- **About this exercise**:
Only one number is wanted: the count of lines in the records below that hold the word "eexists".

- **Extracted data**:
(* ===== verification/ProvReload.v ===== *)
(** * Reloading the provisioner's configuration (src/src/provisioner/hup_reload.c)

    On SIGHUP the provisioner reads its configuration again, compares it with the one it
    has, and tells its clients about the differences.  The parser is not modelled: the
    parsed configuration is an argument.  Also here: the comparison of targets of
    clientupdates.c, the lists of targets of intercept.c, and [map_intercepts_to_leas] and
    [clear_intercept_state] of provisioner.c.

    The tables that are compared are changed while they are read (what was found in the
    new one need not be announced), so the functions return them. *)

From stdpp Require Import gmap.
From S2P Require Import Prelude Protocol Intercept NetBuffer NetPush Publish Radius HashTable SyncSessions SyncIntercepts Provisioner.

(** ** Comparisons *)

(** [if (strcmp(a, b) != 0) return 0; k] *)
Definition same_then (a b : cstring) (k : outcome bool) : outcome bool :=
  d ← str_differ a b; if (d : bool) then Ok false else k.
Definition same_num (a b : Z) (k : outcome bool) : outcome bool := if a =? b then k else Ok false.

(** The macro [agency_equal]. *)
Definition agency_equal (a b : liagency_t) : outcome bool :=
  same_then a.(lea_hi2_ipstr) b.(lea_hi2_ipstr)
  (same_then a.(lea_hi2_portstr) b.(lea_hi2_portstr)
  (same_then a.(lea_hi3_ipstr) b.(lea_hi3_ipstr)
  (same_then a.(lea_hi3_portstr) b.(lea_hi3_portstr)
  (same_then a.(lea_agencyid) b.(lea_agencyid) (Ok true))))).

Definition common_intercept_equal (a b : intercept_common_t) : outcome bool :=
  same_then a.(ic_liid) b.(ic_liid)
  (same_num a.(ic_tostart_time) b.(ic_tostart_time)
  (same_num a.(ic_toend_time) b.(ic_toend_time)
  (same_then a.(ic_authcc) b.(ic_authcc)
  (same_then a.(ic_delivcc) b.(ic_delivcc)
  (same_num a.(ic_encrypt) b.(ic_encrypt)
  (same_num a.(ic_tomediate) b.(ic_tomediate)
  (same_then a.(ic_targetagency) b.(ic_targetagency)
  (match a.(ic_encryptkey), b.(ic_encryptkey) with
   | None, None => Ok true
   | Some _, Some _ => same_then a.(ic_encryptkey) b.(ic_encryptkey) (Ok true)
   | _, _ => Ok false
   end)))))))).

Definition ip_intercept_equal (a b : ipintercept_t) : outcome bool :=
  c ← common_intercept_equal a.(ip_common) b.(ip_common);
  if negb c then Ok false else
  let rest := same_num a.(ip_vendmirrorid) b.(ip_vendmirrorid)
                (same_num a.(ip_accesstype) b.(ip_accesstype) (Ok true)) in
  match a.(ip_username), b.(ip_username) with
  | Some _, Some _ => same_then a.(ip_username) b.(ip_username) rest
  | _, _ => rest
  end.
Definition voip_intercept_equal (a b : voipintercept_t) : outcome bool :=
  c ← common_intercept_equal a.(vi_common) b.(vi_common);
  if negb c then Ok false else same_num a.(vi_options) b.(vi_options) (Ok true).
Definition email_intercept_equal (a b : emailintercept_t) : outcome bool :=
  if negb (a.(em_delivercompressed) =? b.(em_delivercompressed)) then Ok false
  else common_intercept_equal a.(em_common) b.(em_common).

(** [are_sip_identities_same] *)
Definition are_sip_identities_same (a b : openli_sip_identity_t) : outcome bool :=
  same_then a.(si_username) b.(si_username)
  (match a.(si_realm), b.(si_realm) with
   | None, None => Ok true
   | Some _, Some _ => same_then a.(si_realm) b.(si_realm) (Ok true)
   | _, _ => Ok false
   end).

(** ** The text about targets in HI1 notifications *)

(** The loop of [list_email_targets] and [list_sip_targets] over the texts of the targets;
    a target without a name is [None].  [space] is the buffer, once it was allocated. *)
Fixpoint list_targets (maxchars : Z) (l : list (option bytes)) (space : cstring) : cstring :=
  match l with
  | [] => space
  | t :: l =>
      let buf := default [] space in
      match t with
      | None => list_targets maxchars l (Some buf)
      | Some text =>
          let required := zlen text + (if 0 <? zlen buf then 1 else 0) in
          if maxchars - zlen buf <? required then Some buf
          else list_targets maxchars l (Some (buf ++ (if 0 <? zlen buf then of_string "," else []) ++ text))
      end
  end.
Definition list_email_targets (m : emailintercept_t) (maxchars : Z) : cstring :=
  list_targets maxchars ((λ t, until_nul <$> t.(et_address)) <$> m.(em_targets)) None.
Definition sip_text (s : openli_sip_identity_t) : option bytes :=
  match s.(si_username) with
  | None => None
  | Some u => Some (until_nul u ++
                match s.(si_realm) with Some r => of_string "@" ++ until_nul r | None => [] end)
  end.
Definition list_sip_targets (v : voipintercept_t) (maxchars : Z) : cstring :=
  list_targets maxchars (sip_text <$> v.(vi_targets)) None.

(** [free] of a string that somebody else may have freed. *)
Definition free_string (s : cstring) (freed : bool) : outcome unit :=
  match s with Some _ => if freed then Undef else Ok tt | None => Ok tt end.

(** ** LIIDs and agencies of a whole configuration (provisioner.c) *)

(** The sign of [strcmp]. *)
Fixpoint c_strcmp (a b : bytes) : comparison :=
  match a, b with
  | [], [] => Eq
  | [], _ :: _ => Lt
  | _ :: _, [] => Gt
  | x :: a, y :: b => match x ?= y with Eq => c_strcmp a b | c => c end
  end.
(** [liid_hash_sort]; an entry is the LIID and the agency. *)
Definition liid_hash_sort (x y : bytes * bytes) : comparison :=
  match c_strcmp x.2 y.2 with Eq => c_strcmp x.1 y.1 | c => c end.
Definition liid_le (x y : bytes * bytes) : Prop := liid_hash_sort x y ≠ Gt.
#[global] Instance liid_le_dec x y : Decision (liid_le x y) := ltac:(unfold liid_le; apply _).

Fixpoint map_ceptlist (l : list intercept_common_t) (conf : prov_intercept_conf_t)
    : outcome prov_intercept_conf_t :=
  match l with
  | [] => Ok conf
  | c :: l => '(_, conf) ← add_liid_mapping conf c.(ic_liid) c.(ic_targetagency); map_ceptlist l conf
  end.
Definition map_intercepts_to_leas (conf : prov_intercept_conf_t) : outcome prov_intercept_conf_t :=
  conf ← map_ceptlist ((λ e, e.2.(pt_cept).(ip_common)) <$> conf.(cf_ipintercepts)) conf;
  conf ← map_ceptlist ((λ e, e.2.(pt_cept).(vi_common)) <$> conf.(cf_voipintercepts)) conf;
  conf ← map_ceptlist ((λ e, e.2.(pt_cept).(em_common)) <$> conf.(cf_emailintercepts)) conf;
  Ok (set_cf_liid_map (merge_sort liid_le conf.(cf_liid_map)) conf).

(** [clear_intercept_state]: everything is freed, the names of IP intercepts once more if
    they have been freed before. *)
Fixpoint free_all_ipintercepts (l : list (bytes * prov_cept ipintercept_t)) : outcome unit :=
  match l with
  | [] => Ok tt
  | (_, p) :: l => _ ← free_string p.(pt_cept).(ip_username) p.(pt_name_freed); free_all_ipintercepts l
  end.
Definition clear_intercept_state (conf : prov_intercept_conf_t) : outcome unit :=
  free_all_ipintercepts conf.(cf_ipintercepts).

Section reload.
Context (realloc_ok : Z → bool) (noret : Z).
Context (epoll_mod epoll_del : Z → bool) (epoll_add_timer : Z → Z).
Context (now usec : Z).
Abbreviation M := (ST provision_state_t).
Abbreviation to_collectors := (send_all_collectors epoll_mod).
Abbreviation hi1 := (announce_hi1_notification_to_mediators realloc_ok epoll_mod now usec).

---

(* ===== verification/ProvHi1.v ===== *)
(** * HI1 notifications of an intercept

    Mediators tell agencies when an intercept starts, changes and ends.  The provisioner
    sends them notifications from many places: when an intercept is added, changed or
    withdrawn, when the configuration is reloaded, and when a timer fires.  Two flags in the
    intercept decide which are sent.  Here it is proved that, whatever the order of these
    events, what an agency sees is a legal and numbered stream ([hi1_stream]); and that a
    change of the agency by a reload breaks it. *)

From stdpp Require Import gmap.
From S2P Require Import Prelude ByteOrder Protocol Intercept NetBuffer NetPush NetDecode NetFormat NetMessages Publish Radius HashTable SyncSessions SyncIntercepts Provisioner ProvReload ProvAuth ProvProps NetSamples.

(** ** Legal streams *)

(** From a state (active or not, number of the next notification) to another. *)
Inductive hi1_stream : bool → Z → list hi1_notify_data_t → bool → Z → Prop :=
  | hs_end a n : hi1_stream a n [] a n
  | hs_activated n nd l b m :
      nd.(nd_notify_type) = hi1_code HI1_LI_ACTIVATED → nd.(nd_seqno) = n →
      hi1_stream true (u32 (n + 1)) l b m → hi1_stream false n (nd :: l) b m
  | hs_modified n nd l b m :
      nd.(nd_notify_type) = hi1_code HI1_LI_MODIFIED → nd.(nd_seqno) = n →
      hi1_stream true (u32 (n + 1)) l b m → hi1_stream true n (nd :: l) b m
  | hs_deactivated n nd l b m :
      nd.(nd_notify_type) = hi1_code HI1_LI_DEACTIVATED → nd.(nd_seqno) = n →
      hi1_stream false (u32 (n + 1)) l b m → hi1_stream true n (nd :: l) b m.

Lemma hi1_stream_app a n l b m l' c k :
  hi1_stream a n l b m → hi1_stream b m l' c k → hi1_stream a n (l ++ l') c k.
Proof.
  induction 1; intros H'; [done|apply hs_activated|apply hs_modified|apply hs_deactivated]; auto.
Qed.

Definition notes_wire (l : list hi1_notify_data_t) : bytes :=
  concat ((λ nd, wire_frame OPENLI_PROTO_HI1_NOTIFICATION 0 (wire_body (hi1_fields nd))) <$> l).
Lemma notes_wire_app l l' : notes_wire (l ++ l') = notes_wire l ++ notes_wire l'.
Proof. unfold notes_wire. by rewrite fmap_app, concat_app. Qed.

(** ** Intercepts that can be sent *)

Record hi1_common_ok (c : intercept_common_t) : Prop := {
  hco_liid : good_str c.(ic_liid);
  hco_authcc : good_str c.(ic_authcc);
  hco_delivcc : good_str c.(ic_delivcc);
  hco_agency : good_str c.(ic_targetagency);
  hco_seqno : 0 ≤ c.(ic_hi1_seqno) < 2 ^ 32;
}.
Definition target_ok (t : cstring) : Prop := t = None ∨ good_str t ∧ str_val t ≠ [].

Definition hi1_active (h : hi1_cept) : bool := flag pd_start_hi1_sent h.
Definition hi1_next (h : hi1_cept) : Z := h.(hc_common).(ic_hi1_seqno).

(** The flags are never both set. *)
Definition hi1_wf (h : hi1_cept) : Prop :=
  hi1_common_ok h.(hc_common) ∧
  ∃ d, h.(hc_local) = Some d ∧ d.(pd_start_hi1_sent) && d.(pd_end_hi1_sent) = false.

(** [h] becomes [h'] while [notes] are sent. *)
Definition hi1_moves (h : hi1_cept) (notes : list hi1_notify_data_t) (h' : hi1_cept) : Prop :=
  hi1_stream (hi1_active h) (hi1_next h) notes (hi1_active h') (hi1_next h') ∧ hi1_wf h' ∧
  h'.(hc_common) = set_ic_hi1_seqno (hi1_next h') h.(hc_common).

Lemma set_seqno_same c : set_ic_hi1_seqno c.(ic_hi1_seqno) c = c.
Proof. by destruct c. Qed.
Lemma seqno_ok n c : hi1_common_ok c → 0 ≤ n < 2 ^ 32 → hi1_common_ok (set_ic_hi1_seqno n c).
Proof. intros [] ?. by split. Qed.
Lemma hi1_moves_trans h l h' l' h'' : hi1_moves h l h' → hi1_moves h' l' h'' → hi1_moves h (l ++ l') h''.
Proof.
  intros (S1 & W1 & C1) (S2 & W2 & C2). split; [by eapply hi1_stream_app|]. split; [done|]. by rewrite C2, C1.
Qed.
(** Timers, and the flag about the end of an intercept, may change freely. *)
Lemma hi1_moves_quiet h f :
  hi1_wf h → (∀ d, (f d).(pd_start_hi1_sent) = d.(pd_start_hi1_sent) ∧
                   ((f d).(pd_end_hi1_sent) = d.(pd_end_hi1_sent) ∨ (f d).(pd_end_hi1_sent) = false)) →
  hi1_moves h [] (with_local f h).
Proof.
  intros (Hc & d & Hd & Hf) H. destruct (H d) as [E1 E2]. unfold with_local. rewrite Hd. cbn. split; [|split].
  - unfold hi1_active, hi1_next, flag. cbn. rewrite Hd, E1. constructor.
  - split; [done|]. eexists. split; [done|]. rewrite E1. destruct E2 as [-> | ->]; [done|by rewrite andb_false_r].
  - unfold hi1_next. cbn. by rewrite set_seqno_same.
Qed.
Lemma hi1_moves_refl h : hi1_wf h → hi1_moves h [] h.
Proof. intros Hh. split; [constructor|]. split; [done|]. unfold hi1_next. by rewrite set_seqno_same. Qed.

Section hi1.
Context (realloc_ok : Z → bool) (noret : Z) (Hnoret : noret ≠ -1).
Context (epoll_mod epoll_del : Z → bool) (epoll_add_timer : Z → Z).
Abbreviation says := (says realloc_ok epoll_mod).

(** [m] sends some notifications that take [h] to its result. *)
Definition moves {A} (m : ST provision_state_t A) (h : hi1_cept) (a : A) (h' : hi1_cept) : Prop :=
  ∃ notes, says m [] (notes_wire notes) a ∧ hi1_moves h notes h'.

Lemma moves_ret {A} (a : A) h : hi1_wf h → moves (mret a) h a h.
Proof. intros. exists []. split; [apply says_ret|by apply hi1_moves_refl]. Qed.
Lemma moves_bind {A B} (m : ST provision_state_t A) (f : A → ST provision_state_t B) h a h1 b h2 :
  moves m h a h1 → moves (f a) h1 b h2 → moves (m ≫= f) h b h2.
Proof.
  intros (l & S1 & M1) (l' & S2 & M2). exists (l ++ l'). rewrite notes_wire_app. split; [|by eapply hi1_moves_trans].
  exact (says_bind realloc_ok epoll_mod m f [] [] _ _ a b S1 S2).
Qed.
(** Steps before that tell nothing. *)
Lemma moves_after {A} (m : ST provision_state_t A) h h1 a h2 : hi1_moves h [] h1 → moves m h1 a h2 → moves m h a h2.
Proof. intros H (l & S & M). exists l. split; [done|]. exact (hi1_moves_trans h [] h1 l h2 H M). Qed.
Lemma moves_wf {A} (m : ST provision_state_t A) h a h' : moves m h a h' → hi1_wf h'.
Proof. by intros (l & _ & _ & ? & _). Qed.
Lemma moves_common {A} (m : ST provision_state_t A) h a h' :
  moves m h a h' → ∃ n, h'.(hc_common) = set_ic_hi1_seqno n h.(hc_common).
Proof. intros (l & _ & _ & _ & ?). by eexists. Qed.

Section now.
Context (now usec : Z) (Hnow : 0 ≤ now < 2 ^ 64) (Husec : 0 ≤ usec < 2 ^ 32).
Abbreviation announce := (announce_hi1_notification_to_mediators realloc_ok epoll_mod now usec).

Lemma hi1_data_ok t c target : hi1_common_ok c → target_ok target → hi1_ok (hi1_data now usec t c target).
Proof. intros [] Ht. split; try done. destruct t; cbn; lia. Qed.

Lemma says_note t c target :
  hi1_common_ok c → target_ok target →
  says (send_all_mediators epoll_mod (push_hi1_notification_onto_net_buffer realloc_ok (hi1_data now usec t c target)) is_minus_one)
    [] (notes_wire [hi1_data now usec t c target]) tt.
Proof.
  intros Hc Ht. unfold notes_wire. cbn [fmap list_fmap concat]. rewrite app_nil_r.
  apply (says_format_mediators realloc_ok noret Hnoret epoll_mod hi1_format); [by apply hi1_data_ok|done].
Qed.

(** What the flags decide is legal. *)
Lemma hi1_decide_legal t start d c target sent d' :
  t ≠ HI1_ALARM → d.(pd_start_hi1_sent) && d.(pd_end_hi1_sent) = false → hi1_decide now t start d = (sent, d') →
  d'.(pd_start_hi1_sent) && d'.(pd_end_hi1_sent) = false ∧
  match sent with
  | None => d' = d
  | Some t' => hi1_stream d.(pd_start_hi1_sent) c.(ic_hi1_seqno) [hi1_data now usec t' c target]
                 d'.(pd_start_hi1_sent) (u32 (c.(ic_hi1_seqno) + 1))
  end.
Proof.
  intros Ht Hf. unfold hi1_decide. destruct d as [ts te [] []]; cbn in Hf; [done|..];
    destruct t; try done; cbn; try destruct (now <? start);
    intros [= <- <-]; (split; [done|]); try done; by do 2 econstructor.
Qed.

* * *

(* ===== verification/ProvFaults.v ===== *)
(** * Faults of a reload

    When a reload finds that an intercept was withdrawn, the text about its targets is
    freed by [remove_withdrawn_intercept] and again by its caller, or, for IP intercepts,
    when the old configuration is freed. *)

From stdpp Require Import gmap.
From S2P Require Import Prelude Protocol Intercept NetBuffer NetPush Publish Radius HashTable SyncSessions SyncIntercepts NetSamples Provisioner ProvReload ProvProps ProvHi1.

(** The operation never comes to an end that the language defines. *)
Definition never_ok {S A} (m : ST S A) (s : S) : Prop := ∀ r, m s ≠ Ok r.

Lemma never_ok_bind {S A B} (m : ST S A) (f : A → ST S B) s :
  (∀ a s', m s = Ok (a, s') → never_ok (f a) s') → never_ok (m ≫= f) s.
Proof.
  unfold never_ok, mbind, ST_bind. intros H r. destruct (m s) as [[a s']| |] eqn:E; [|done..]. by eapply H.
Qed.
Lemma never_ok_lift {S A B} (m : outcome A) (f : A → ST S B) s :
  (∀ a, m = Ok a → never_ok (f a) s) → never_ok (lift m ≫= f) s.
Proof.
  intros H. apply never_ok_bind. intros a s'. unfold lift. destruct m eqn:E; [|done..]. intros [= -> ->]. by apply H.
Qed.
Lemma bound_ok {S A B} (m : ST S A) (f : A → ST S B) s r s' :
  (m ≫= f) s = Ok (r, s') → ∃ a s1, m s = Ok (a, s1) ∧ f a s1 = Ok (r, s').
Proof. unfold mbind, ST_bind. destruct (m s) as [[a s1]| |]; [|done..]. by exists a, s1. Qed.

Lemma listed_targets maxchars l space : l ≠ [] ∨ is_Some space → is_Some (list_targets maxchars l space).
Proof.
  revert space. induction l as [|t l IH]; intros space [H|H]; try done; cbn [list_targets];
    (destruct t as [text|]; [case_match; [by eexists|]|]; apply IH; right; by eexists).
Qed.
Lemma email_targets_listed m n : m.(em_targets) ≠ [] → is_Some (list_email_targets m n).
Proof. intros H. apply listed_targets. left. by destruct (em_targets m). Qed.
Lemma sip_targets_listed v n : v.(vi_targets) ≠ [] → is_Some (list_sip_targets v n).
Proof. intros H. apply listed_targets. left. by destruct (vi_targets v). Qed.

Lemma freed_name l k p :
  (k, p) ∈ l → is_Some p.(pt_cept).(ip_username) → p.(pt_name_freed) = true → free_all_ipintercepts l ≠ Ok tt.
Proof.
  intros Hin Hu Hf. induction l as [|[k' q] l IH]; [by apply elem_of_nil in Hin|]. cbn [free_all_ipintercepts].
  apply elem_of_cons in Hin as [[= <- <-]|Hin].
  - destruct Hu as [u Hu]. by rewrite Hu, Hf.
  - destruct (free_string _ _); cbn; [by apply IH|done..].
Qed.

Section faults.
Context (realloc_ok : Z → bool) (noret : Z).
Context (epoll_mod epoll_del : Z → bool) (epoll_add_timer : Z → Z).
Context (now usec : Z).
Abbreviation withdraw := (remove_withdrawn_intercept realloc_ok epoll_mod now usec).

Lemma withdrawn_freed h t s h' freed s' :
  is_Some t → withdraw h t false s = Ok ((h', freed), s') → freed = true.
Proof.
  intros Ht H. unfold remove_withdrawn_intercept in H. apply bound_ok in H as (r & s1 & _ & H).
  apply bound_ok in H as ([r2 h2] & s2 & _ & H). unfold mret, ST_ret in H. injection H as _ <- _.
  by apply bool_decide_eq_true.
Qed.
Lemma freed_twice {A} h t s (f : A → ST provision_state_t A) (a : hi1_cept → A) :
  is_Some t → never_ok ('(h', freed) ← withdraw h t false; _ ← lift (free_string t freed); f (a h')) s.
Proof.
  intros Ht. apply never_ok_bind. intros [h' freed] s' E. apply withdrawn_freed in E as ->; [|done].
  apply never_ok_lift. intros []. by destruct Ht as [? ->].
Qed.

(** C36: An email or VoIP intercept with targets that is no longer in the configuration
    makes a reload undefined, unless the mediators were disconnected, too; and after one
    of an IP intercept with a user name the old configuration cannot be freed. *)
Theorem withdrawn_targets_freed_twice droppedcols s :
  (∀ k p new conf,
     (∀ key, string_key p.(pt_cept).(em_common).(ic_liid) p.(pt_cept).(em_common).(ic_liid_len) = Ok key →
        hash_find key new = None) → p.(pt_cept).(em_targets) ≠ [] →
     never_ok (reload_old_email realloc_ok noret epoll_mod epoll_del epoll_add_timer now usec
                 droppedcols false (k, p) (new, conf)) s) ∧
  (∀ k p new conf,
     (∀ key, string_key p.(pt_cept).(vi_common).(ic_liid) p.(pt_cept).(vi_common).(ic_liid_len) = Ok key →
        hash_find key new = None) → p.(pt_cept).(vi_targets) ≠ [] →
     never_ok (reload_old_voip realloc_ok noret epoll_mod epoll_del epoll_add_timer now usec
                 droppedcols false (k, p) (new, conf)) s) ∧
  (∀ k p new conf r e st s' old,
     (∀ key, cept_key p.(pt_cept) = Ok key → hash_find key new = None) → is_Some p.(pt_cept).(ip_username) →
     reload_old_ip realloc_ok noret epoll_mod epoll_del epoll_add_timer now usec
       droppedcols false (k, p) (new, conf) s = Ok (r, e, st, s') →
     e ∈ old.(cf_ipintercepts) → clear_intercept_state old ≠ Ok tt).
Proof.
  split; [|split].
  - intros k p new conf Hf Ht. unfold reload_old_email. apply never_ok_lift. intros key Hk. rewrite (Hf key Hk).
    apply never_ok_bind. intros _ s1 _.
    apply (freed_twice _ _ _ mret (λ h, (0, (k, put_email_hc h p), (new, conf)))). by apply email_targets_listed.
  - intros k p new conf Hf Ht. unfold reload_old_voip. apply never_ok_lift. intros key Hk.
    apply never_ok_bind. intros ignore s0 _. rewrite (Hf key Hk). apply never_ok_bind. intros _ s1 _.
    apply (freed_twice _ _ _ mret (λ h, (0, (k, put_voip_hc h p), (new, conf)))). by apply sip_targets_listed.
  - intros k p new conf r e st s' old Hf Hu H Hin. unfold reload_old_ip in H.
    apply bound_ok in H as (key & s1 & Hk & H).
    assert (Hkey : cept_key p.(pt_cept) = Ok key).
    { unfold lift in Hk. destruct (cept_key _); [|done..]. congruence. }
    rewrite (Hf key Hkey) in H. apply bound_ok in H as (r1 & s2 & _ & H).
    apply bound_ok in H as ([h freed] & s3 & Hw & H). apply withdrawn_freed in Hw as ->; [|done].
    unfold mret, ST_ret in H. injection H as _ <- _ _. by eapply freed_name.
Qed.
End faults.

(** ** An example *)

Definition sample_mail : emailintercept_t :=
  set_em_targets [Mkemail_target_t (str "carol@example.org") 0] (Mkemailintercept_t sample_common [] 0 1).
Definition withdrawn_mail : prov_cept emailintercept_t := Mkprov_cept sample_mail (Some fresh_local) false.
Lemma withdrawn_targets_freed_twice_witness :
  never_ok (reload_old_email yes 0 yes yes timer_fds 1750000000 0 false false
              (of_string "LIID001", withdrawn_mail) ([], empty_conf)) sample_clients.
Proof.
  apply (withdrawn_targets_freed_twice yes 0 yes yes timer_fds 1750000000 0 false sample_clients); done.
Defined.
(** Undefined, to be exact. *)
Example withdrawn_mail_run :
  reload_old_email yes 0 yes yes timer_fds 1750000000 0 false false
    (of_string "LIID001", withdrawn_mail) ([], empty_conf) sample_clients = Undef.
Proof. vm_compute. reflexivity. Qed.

- **Your response**:
3